Activation Inventories after Exposure to DD/DT Neutrons in Safety Analysis of Nuclear Fusion Installations.

Irradiations with 14 MeV fusion neutrons are planned at Joint European Torus (JET) in DT operations with the objective to validate the calculation of the activation of structural materials in functional materials expected in ITER and fusion plants. This study describes the activation and dose rate calculations performed for materials irradiated throughout the DT plasma operation during which the samples of real fusion materials are exposed to 14 MeV neutrons inside the JET vacuum vessel. Preparatory activities are in progress during the current DD operations with dosimetry foils to measure the local neutron fluence and spectrum at the sample irradiation position. The materials included those used in the manufacturing of the main in-vessel components, such as ITER-grade W, Be, CuCrZr, 316 L(N) and the functional materials used in diagnostics and heating systems. The neutron-induced activities and dose rates at shutdown were calculated by the FISPACT code, using the neutron fluxes and spectra that were provided by the preceding MCNP neutron transport calculations.

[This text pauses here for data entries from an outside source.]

(** * User synchronisation: a shallow embedding of the service, the
      repository and the API clients, with the properties of one pass.

    Sources embedded here:
    - [users/service.py]                    ([UsersService.sync_users])
    - [users/infrastructure/repository.py]  ([UsersRepository])
    - [users/infrastructure/api_client.py]  ([JsonPlaceholderClient],
                                             [FakerApiClient])
    - [users/models.py]                     ([User], [Address], [Company],
                                             [CreditCard])
    - [users/tasks.py]                      ([sync_users_task])
    and, of [users/service.py] again, [UsersService.get_all_users_data].

    Python values are a tree of JSON-like values.  The dictionaries the
    directory client returns live in a heap, because the repository
    changes them in place while the service holds them in two lists.
    The SQLAlchemy session is a record of four object lists; a flush
    assigns the keys and checks the constraints a pass can break.  A
    pass runs in a monad of state and exceptions, and the state keeps
    the list of the calls made, as the mock clients of the tests do.

    Outside the model: logging, the HTTP transport below
    [BaseApiClient._get] (its outcome is an input), and Celery: of the
    task around a pass, the commit, the rollback and the request for a
    retry appear.

    Plan of the file: the model; the vocabulary of the statements and
    the example data; the laws of the monad; then the properties, each
    after the lemmas it rests on. *)

From stdpp Require Import gmap strings list fin_maps pretty.
From Stdlib Require Import ZArith Lia.

#[local] Set Warnings "-register-all,-clear-no-such-hyp".

(* ================================================================== *)
(** ** Python values *)
(* ================================================================== *)

(** What [response.json()] can produce, and what the entity attributes
    hold.  Numbers are the integers: no code path here computes with a
    fraction. *)
Inductive pyval :=
| PNone
| PBool (b : bool)
| PInt (z : Z)
| PStr (s : string)
| PList (l : list pyval)
| PDict (d : gmap string pyval).

Abbreviation pydict := (gmap string pyval).

(** [bool(v)]: the test of [if not v]. *)
Definition truthy (v : pyval) : bool :=
  match v with
  | PNone => false
  | PBool b => b
  | PInt z => negb (z =? 0)%Z
  | PStr s => negb (String.eqb s EmptyString)
  | PList l => negb (Nat.eqb (length l) 0)
  | PDict d => negb (Nat.eqb (size d) 0)
  end.

(** [d.get(k)] on a dictionary: the entry, or [None]. *)
Definition dict_get (d : pydict) (k : string) : pyval :=
  default PNone (d !! k).

(** [d.pop(k, None)], as far as the dictionary is concerned. *)
Definition dict_pop (k : string) (d : pydict) : pydict := delete k d.

(* ================================================================== *)
(** ** Exceptions and the monad of a pass *)
(* ================================================================== *)

(** The exception classes a pass can meet.  [ValidationError] is the
    class the interface description names for [create_address]; no
    statement of the sources constructs it. *)
Inductive exn :=
| KeyError (key : string)
| TypeError (msg : string)
| StopIteration
| IntegrityError (msg : string)
| DataError (msg : string)
| ValidationError (msg : string)
| Exception (msg : string).

Inductive result (A : Type) :=
| Return (a : A)
| Raise (e : exn).
Arguments Return {A} a.
Arguments Raise {A} e.

(** *** Entities ([users/models.py]) *)

(** Every attribute holds the Python value it was given; an attribute
    that was not given reads [None].  [id] is [None] until the flush
    that inserts the row. *)
Module Address.
Record t := mk {
  id : pyval; street : pyval; suite : pyval; city : pyval;
  zipcode : pyval; geo_lat : pyval; geo_lng : pyval }.
End Address.

Module Company.
Record t := mk { id : pyval; name : pyval; catch_phrase : pyval; bs : pyval }.
End Company.

Module CreditCard.
Record t := mk {
  id : pyval; type : pyval; number : pyval; expiration : pyval; owner : pyval }.
End CreditCard.

Module User.
Record t := mk {
  id : pyval; name : pyval; username : pyval; email : pyval;
  phone : pyval; website : pyval;
  address_id : pyval; company_id : pyval; credit_card_id : pyval }.
End User.

(** What the session needs of a mapped class: its primary key, and the
    columns declared without [| None] ([Mapped[str]], [Mapped[int]]),
    which the table refuses to hold [None]. *)
Class Entity (T : Type) := {
  get_id : T → pyval;
  set_id : pyval → T → T;
  not_null : T → bool;
  get_set_id : ∀ v x, get_id (set_id v x) = v }.

Definition is_none (v : pyval) : bool :=
  match v with PNone => true | _ => false end.

Definition all_set (vs : list pyval) : bool := forallb (λ v, negb (is_none v)) vs.

#[global] Instance Address_entity : Entity Address.t := {|
  get_id := Address.id;
  set_id i a := Address.mk i (Address.street a) (Address.suite a) (Address.city a)
                  (Address.zipcode a) (Address.geo_lat a) (Address.geo_lng a);
  not_null a := all_set [Address.street a; Address.suite a; Address.city a;
                         Address.zipcode a; Address.geo_lat a; Address.geo_lng a];
  get_set_id _ _ := eq_refl |}.

#[global] Instance Company_entity : Entity Company.t := {|
  get_id := Company.id;
  set_id i c := Company.mk i (Company.name c) (Company.catch_phrase c) (Company.bs c);
  not_null c := all_set [Company.name c; Company.catch_phrase c; Company.bs c];
  get_set_id _ _ := eq_refl |}.

#[global] Instance CreditCard_entity : Entity CreditCard.t := {|
  get_id := CreditCard.id;
  set_id i c := CreditCard.mk i (CreditCard.type c) (CreditCard.number c)
                  (CreditCard.expiration c) (CreditCard.owner c);
  not_null c := all_set [CreditCard.type c; CreditCard.number c;
                         CreditCard.expiration c; CreditCard.owner c];
  get_set_id _ _ := eq_refl |}.

#[global] Instance User_entity : Entity User.t := {|
  get_id := User.id;
  set_id i u := User.mk i (User.name u) (User.username u) (User.email u)
                  (User.phone u) (User.website u) (User.address_id u)
                  (User.company_id u) (User.credit_card_id u);
  not_null u := all_set [User.name u; User.username u; User.email u; User.phone u;
                         User.website u; User.address_id u; User.company_id u];
  get_set_id _ _ := eq_refl |}.

(* ================================================================== *)
(** ** The session ([sqlalchemy.orm.Session], as the repository uses it) *)
(* ================================================================== *)

(** An object of the session is [Pending] after [add] and [Persistent]
    once a flush has inserted its row.  Rows that were in the database
    before the pass are [Persistent] objects. *)
Inductive instance_state := Pending | Persistent.

(** One list per mapped class, in the order of [add].  A Python
    reference to an entity is its position in the list of its class:
    [add] appends and a flush updates in place, so positions are stable. *)
Record Session := mkSession {
  addresses : list (instance_state * Address.t);
  companies : list (instance_state * Company.t);
  credit_cards : list (instance_state * CreditCard.t);
  users : list (instance_state * User.t) }.

Definition handle := nat.

(** Primary keys of the rows a table holds. *)
Definition row_id {T} `{Entity T} (r : instance_state * T) : option Z :=
  match r with
  | (Persistent, x) => match get_id x with PInt z => Some z | _ => None end
  | (Pending, _) => None
  end.

Definition table_ids {T} `{Entity T} (rows : list (instance_state * T)) : list Z :=
  omap row_id rows.

(** The autoincrement key: one more than the largest key in use (1 in
    an empty table). *)
Definition next_id (ids : list Z) : Z := (1 + foldr Z.max 0 ids)%Z.

(** Insert the pending objects of one class, in the order they were
    added.  [ids] are the keys in use.  A pending object without a key
    receives the next one; one that brings its key must bring an
    unused integer; the non-nullable columns must be set.  These are the
    checks a flush can fail in a pass over records of the declared
    types.  What the driver and the database refuse besides (a value
    that is no string in a string column, an integer outside the range
    of the column, the unique [credit_card_id] of a user) is not
    checked here: the statements that say a flush succeeds ask it of
    their input ([well_formed], below). *)
Fixpoint flush_rows {T} `{Entity T} (ids : list Z) (rows : list (instance_state * T))
  : result (list (instance_state * T)) :=
  match rows with
  | [] => Return []
  | (Persistent, x) :: rest =>
      match flush_rows ids rest with
      | Return rest' => Return ((Persistent, x) :: rest')
      | Raise e => Raise e
      end
  | (Pending, x) :: rest =>
      if negb (not_null x) then Raise (IntegrityError "NOT NULL constraint failed")
      else
        match get_id x with
        | PNone =>
            let z := next_id ids in
            match flush_rows (z :: ids) rest with
            | Return rest' => Return ((Persistent, set_id (PInt z) x) :: rest')
            | Raise e => Raise e
            end
        | PInt z =>
            if bool_decide (z ∈ ids) then Raise (IntegrityError "UNIQUE constraint failed")
            else
              match flush_rows (z :: ids) rest with
              | Return rest' => Return ((Persistent, x) :: rest')
              | Raise e => Raise e
              end
        | _ => Raise (DataError "primary key is not an integer")
        end
  end.

Definition flush_table {T} `{Entity T} (rows : list (instance_state * T))
  : result (list (instance_state * T)) :=
  flush_rows (table_ids rows) rows.

(** [Session.flush()]: the tables the users refer to first, then the
    users.  The constraints of [models.py] that a pass can break are
    checked: the primary keys and the non-nullable columns.  (The
    foreign keys and the unique [credit_card_id] of a user are keys the
    pass has just read back from the flush.)  A flush that fails leaves
    the model's session as it was: the caller rolls the transaction
    back. *)
Definition Session_flush (s : Session) : result Session :=
  match flush_table (addresses s) with
  | Raise e => Raise e
  | Return a =>
  match flush_table (companies s) with
  | Raise e => Raise e
  | Return c =>
  match flush_table (credit_cards s) with
  | Raise e => Raise e
  | Return cc =>
  match flush_table (users s) with
  | Raise e => Raise e
  | Return u => Return (mkSession a c cc u)
  end end end end.

(** [Session.add(obj)] for each class; the result is the session and
    the reference to the object. *)
Definition add_address (a : Address.t) (s : Session) : Session * handle :=
  (mkSession (addresses s ++ [(Pending, a)]) (companies s) (credit_cards s) (users s),
   length (addresses s)).

Definition add_company (c : Company.t) (s : Session) : Session * handle :=
  (mkSession (addresses s) (companies s ++ [(Pending, c)]) (credit_cards s) (users s),
   length (companies s)).

Definition add_credit_card (c : CreditCard.t) (s : Session) : Session * handle :=
  (mkSession (addresses s) (companies s) (credit_cards s ++ [(Pending, c)]) (users s),
   length (credit_cards s)).

Definition add_user (u : User.t) (s : Session) : Session * handle :=
  (mkSession (addresses s) (companies s) (credit_cards s) (users s ++ [(Pending, u)]),
   length (users s)).

(** The first inserted row of a table with the key [z]. *)
Definition find_by_id {T} `{Entity T} (z : Z) (rows : list (instance_state * T))
  : option (instance_state * T) :=
  find (λ r, bool_decide (row_id r = Some z)) rows.

(** [db.query(User).filter(User.id == user_id).first()].  The parameter
    is annotated [int]; for [None] the filter is [IS NULL], which no
    primary key satisfies, and values of other types find no row in the
    model.  The query reads inserted rows only: the session's autoflush
    has nothing to insert when [sync_users] makes its lookups, all of
    them before the first [add] of a pass, on the session that
    [sync_users_task] opens for that pass.  The model's lookup always
    answers; the driver's raises for an integer it cannot bind.  The
    statements that depend on the outcome of the lookups ask for ids
    the driver binds ([lookups_ok], below). *)
Definition query_user_first (user_id : pyval) (s : Session) : option User.t :=
  match user_id with
  | PInt z => snd <$> find_by_id z (users s)
  | _ => None
  end.

(* ================================================================== *)
(** ** The state of a pass *)
(* ================================================================== *)

(** References to the dictionaries of the directory records. *)
Definition loc := nat.

(** The calls made on the repository and on the two clients, oldest
    first: what the [MagicMock] clients of [tests/test_users.py] record
    and assert on ([assert_called_once_with], [assert_not_called]). *)
Inductive call :=
| get_users_call
| get_user_by_id_call (user_id : pyval)
| get_credit_cards_call (quantity : Z)
| create_address_call (data : pyval)
| create_company_call (data : pyval)
| create_credit_card_call (data : pyval)
| flush_changes_call
| create_user_call (user_data : loc) (address_id company_id credit_card_id : pyval).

Assessment and benchmarking of the impact to gamma dose rate employing different photon-to-dose conversion factors using MCNPX code at the decommissioning stage of Ignalina Nuclear Power Plant.

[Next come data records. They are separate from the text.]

(* ===== verification/Events.v ===== *)
(** * Events: the data types of include/protocol_events.h and include/pqwire.h

    Fixed-size C arrays are lists of exactly that length.  Pointers that an event carries
    are values of two types: [ctx_ptr] names one of the scratch arrays of the context, and
    [in_ptr] is a pointer into the context's input buffer, tagged with the allocation it
    points into, so that reading through it after a [realloc] is undefined. *)
From S2P Require Import Prelude.

(** ** Limits *)
Definition PQWIRE_MAX_ROW_COLUMNS : Z := 16.
Definition PQWIRE_NOTIFY_PAYLOAD_MAX : Z := 8000.
Definition PQWIRE_MAX_STMT_NAME : Z := 64.
Definition PQWIRE_MAX_PORTAL_NAME : Z := 64.
Definition PQWIRE_MAX_QUERY_LEN : Z := 4096.
Definition PQWIRE_MAX_BIND_PARAMS : Z := 32.
Definition PQWIRE_MAX_PARAM_TYPES : Z := 16.
Definition PQWIRE_ROW_ARENA : Z := 65536.

Inductive pqwire_role_t := PQWIRE_ROLE_CLIENT | PQWIRE_ROLE_SERVER.
#[export] Instance pqwire_role_eq_dec : EqDecision pqwire_role_t.
Proof. solve_decision. Defined.

Inductive protocol_event_type_t :=
| PROTOCOL_EVENT_NONE
| PQ_EVENT_STARTUP
| PQ_EVENT_AUTHENTICATION_OK
| PQ_EVENT_READY_FOR_QUERY
| PQ_EVENT_QUERY
| PQ_EVENT_ROW_DESCRIPTION
| PQ_EVENT_DATA_ROW
| PQ_EVENT_COMMAND_COMPLETE
| PQ_EVENT_ERROR
| PQ_EVENT_PROTOCOL_ERROR
| PQ_EVENT_ERROR_RESPONSE
| PQ_EVENT_NOTICE_RESPONSE
| PQ_EVENT_PARSE
| PQ_EVENT_BIND
| PQ_EVENT_DESCRIBE
| PQ_EVENT_EXECUTE
| PQ_EVENT_CLOSE
| PQ_EVENT_SYNC
| PQ_EVENT_FLUSH
| PQ_EVENT_TERMINATE
| PQ_EVENT_PARSE_COMPLETE
| PQ_EVENT_BIND_COMPLETE
| PQ_EVENT_NO_DATA
| PQ_EVENT_PORTAL_SUSPENDED
| PQ_EVENT_CLOSE_COMPLETE
| PQ_EVENT_PARAMETER_STATUS
| PQ_EVENT_NOTIFICATION
| PQ_EVENT_COPY_IN_RESPONSE
| PQ_EVENT_COPY_OUT_RESPONSE
| PQ_EVENT_COPY_BOTH_RESPONSE
| PQ_EVENT_COPY_DATA
| PQ_EVENT_COPY_DONE
| PQ_EVENT_COPY_FAIL
| PQ_EVENT_MAX.
#[export] Instance protocol_event_type_eq_dec : EqDecision protocol_event_type_t.
Proof. solve_decision. Defined.

(** ** Pointers *)

(** [&ctx->user_scratch], ... *)
Inductive ctx_ptr := user_scratch_ptr | db_scratch_ptr | sql_scratch_ptr | tag_scratch_ptr
  | col_scratch_ptr.
#[export] Instance ctx_ptr_eq_dec : EqDecision ctx_ptr.
Proof. solve_decision. Defined.

(** [ctx->input_buf + ip_off] for the input buffer's [ip_gen]-th allocation. *)
Record in_ptr := mk_in_ptr { ip_gen : nat; ip_off : Z }.
#[export] Instance in_ptr_eq_dec : EqDecision in_ptr.
Proof. solve_decision. Defined.

Definition in_ptr_add (p : in_ptr) (n : Z) : in_ptr := mk_in_ptr (ip_gen p) (ip_off p + n).

(** ** Payloads *)

(** Column metadata.  [ptr] is what a non-NULL [name] points to: a caller's string, or a row
    of the context's [col_name_scratch]. *)
Record pq_column_desc_t (ptr : Type) := mk_column_desc {
  cd_name : option ptr;
  cd_oid : Z;
  cd_format : Z;
}.
Arguments mk_column_desc {ptr}.
Arguments cd_name {ptr}.
Arguments cd_oid {ptr}.
Arguments cd_format {ptr}.

(** [data[i]] is an offset into the context's [row_arena], [None] for NULL. *)
Record pq_data_row_t := mk_data_row {
  dr_data : list (option Z);
  dr_len : list Z;
  dr_format : list Z;
  dr_oid : list Z;
  dr_n_columns : Z;
}.

Record pq_error_t := mk_error {
  err_severity : list Z;
  err_code : list Z;
  err_message : list Z;
  err_detail : list Z;
  err_hint : list Z;
  err_position : Z;
}.

Record pq_notification_t := mk_notification {
  nt_pid : Z;
  nt_channel : list Z;
  nt_payload : list Z;
  nt_payload_len : Z;
}.

Record pq_parse_t := mk_parse {
  parse_statement : list Z;
  parse_query : list Z;
  parse_n_param_types : Z;
  parse_param_type_oids : list Z;
}.

Record pq_bind_param_view_t := mk_view {
  pv_length : Z;
  pv_data : option in_ptr;
  pv_format : Z;
}.

Record pq_bind_t := mk_bind {
  bind_portal : list Z;
  bind_statement : list Z;
  bind_n_formats : Z;
  bind_formats : list Z;
  bind_n_params : Z;
  bind_params : list pq_bind_param_view_t;
  bind_n_result_formats : Z;
  bind_result_formats : list Z;
  bind_raw_body : in_ptr;
  bind_raw_body_len : Z;
}.

Record pq_describe_t := mk_describe { desc_target : Z; desc_name : list Z }.
Record pq_execute_t := mk_execute { exec_portal : list Z; exec_max_rows : Z }.
Record pq_close_t := mk_close { close_target : Z; close_name : list Z }.

(** The payload union; [P_zero] is the zero-filled union of an event that carries none. *)
Inductive payload_t :=
| P_zero
| P_startup (user database : ctx_ptr)
| P_query (sql : ctx_ptr)
| P_row_desc (columns : ctx_ptr) (column_count : Z)
| P_data_row (row : pq_data_row_t)
| P_command_complete (tag : ctx_ptr)
| P_error (err : pq_error_t)
| P_notification (n : pq_notification_t)
| P_parse (p : pq_parse_t)
| P_bind (b : pq_bind_t)
| P_describe (d : pq_describe_t)
| P_execute (e : pq_execute_t)
| P_close (c : pq_close_t)
| P_raw (data : in_ptr) (len : Z).

Record protocol_event_t := mk_event {
  ev_type : protocol_event_type_t;
  ev_payload : payload_t;
}.

(** An event with a type and nothing else ([memset] to zero, then [ev.type = t]). *)
Definition plain_event (t : protocol_event_type_t) : protocol_event_t := mk_event t P_zero.

(** Zero-filled structures. *)
Definition zero_view : pq_bind_param_view_t := mk_view 0 None 0.
Definition zero_bind (raw : in_ptr) (len : Z) : pq_bind_t :=
  mk_bind (zrep PQWIRE_MAX_PORTAL_NAME 0) (zrep PQWIRE_MAX_STMT_NAME 0)
    0 (zrep PQWIRE_MAX_BIND_PARAMS 0) 0 (zrep PQWIRE_MAX_BIND_PARAMS zero_view)
    0 (zrep PQWIRE_MAX_BIND_PARAMS 0) raw len.
Definition zero_parse : pq_parse_t :=
  mk_parse (zrep PQWIRE_MAX_STMT_NAME 0) (zrep PQWIRE_MAX_QUERY_LEN 0) 0
    (zrep PQWIRE_MAX_PARAM_TYPES 0).
Definition zero_error : pq_error_t :=
  mk_error (zrep 32 0) (zrep 8 0) (zrep 256 0) (zrep 256 0) (zrep 256 0) 0.
Definition zero_data_row : pq_data_row_t :=
  mk_data_row (zrep PQWIRE_MAX_ROW_COLUMNS None) (zrep PQWIRE_MAX_ROW_COLUMNS 0)
    (zrep PQWIRE_MAX_ROW_COLUMNS 0) (zrep PQWIRE_MAX_ROW_COLUMNS 0) 0.
Definition zero_notification : pq_notification_t :=
  mk_notification 0 (zrep 64 0) (zrep (PQWIRE_NOTIFY_PAYLOAD_MAX + 1) 0) 0.

(** ** Forgetting which allocation an input pointer belongs to

    Two runs that differ only in when the input buffer was reallocated deliver events that
    are equal up to this. *)
Definition erase_ptr (p : in_ptr) : in_ptr := mk_in_ptr 0 (ip_off p).
Definition erase_view (v : pq_bind_param_view_t) : pq_bind_param_view_t :=
  mk_view (pv_length v) (erase_ptr <$> pv_data v) (pv_format v).
Definition erase_bind (b : pq_bind_t) : pq_bind_t :=
  mk_bind (bind_portal b) (bind_statement b) (bind_n_formats b) (bind_formats b)
    (bind_n_params b) (erase_view <$> bind_params b) (bind_n_result_formats b)
    (bind_result_formats b) (erase_ptr (bind_raw_body b)) (bind_raw_body_len b).
Definition erase_payload (p : payload_t) : payload_t :=
  match p with
  | P_bind b => P_bind (erase_bind b)
  | P_raw d n => P_raw (erase_ptr d) n
  | _ => p
  end.
Definition erase_event (e : protocol_event_t) : protocol_event_t :=
  mk_event (ev_type e) (erase_payload (ev_payload e)).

A comparative study was performed to reveal the impact of several photon-to-dose conversion factors for gamma dose rate calculations when applied to heterogeneous environment in the case of decommission stage of the Ignalina Nuclear Power Plant. The following set of conversion factors were investigated by employing the Monte Carlo N-particle transport (MCNPX) code derived from the recommendations given in ICRP-21, ICRP-74 and ANSI/ANS-6.1.1 standards (1977 and 1991), based on the experiments performed for gamma radiation dose rate measurements inside the deplanting Emergency Core Cooling System tank. MCNPX precise simulation and the benchmark between the conversion coefficients highlighted the impact to the results for the selected case of this investigation. The results revealed that the data from the ANSI/ANS-6.1.1 1991 publication are reliable for various dose and shielding calculations in the case of decontamination of radioactive equipment and similar applications since it showed a statistically satisfied agreement between the simulation results and experimental data. These tendencies suggest that the radiological protection system currently adopted in NPP during the decommissioning stage can be characterised using ANSI/ANS-6.1.1 1991 standards with respect to gamma dosimetry.